"SCIENTIA impact, readership, and citation-adjacent signals (research seed)"

SCIENTIA impact, readership, and citation-adjacent signals

This document is the single research anchor for extending SCIENTIA beyond novelty / prior-art toward impact and audience success proxies (what people read, cite, and amplify). It complements:

SCIENTIA publication automation SSOT (automation boundaries),
Novelty ledger contracts under contracts/scientia/ (finding-candidate, novelty-evidence-bundle),
Tunable parameter seed: contracts/scientia/impact-readership-projection.seed.v1.yaml.
SCIENTIA multi-platform ranking, discovery, and anti-slop SSOT (research 2026) — social vs scholarly ranking surfaces, ingest vs syndicate, and operator KPI sketches complementary to impact projection.

Non-goals: Vox does not claim to predict future citations authoritatively. The feasible product is an inspectable, contract-weighted projection used for prioritization, routing, and operator transparency, never as a hard publish/deny gate without human review.
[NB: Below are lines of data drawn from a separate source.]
Lemma initial_state_exit_code w path :
  (exists s, result (initial_state w path) = Ret s)
  \/ exit_code (initial_state w path) = 1.
Proof.
  unfold exit_code. rewrite initial_state_result.
  destruct path as [p |]; [| left; eauto].
  destruct (open_read w p) as [text | e]; [| now right].
  destruct (State_loads w text); [left; eauto | now right].
Qed.

Lemma resolve_run_tag_exit_code w design_dir last_run run_tag :
  (exists t, result (resolve_run_tag w design_dir last_run run_tag) = Ret t)
  \/ exit_code (resolve_run_tag w design_dir last_run run_tag) = 1.
Proof.
  unfold exit_code.
  destruct (result (resolve_run_tag w design_dir last_run run_tag))
    as [t | code | e] eqn:H; [left; eauto | right | now right].
  now apply resolve_run_tag_exit in H.
Qed.

Lemma exit_code_bind_Ret A B (m : M A) (k : A -> M B) (x : A) :
  result m = Ret x -> exit_code (bind m k) = exit_code (k x).
Proof. intros H. unfold exit_code. now rewrite result_bind, H. Qed.

Ltac stage_fails H :=
  right; rewrite exit_code_bind; [exact H |];
  let x := fresh in let Hx := fresh in
  intros x Hx; unfold exit_code in H; rewrite Hx in H; discriminate.

(** A run of [cli] gets to [flow.start], or the process ends with code 1. *)
Lemma cli_cases w a :
  (exists config_in design_dir target flow state tag,
     reaches_start w a config_in design_dir target flow state tag)
  \/ exit_code (cli w a) = 1.
Proof.
  destruct (andb (is_not_None (run_tag a)) (last_run a)) eqn:Hx.
  { right. now rewrite (cli_mutually_exclusive _ _ Hx). }
  unfold cli. rewrite Hx, bind_ret.
  destruct (load_config_exit_code w a) as [([config_in design_dir] & Hload) | H];
    [| stage_fails H].
  rewrite (exit_code_bind_Ret _ _ Hload).
  destruct (TargetFlow_exit_code w (flow_description (flow_name a) config_in))
    as [(target & Htarget) | H]; [| stage_fails H].
  rewrite (exit_code_bind_Ret _ _ Htarget).
  destruct (Flow_init w target config_in design_dir) as [flow | e] eqn:Hinit.
  2: { right. rewrite exit_code_bind; [reflexivity | discriminate]. }
  rewrite (@exit_code_bind_Ret _ _ _ _ flow) by reflexivity.
  destruct (initial_state_exit_code w (initial_state_json a))
    as [(state & Hstate) | H]; [| stage_fails H].
  rewrite (exit_code_bind_Ret _ _ Hstate).
  destruct (resolve_run_tag_exit_code w design_dir (last_run a) (run_tag a))
    as [(tag & Htag) | H]; [| stage_fails H].
  left. exists config_in, design_dir, target, flow, state, tag.
  repeat split; assumption.
Qed.

(** Splits [H : In ev (trace (cli w a))] by the stage the event is of. *)
Ltac by_stage H :=
  apply cli_events in H;
  destruct H as
    [[_ H] | [H | (config_in & design_dir & Hload &
      [H | (target & Htarget &
        [H | (flow' & Hinit &
          [H | (state' & Hstate &
            [H | (tag' & Hreach & H)])])])])]];
  [ | apply load_config_events in H as [H | H]
    | apply TargetFlow_events in H
    |
    | apply initial_state_events in H as (p & Hpath & [H | (text & Hread & H)])
    | apply resolve_run_tag_events in H as (Hlast & [H | [H | H]])
    | apply start_flow_events in H as [H | H] ];
  try (subst; discriminate).

(** The runs directory is listed, and modification times read, only under
    [--last-run]. *)
Lemma cli_glob_inv w a ev :
  In ev (trace (cli w a)) ->
  callee ev = Glob \/ callee ev = Getmtime ->
  last_run a = true.
Proof.
  intros H Hc. by_stage H; try assumption;
    try (destruct Hc as [Hc | Hc]; rewrite H in Hc; discriminate);
    try (subst ev; destruct Hc; discriminate).
  destruct (flow_description (flow_name a) config_in);
    [destruct H as [H | [_ H]] |]; subst ev; destruct Hc; discriminate.
Qed.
Why this is orthogonal to novelty

Dimension	Question	Typical signals
Novelty	Is this already in the literature?	Prior-art overlap, contradiction risk, query traces
Impact / success	If published, might it travel?	Citations, citing velocity, field-relative attention, readership proxies, venue reach

A finding can be novel but low resonance (narrow tooling note) or high resonance but weakly novel (clear survey of known ideas). Publication policy needs both lenses without conflating them.

External landscape (what already does this)

Solid, citable references for implementation seeds:

Bibliometric APIs (observed counts, not forecasts)
- OpenAlex: open work metadata, citation counts, open citation graph facets—good for post-hoc and comparable-work baselines.
- Crossref / DataCite: DOI-level metadata; Crossref’s separate Event Data mention stream is sunset 2026-04-23 (see multi-platform ranking research §4.12 / Crossref blog). Useful for discoverability and persistence more than prediction.
- Semantic Scholar: citation counts; highly influential citation labeling uses ML over full-text citation contexts (useful conceptually; Vox may only see API summaries without full text).
Citation prediction (research systems, heavy ML)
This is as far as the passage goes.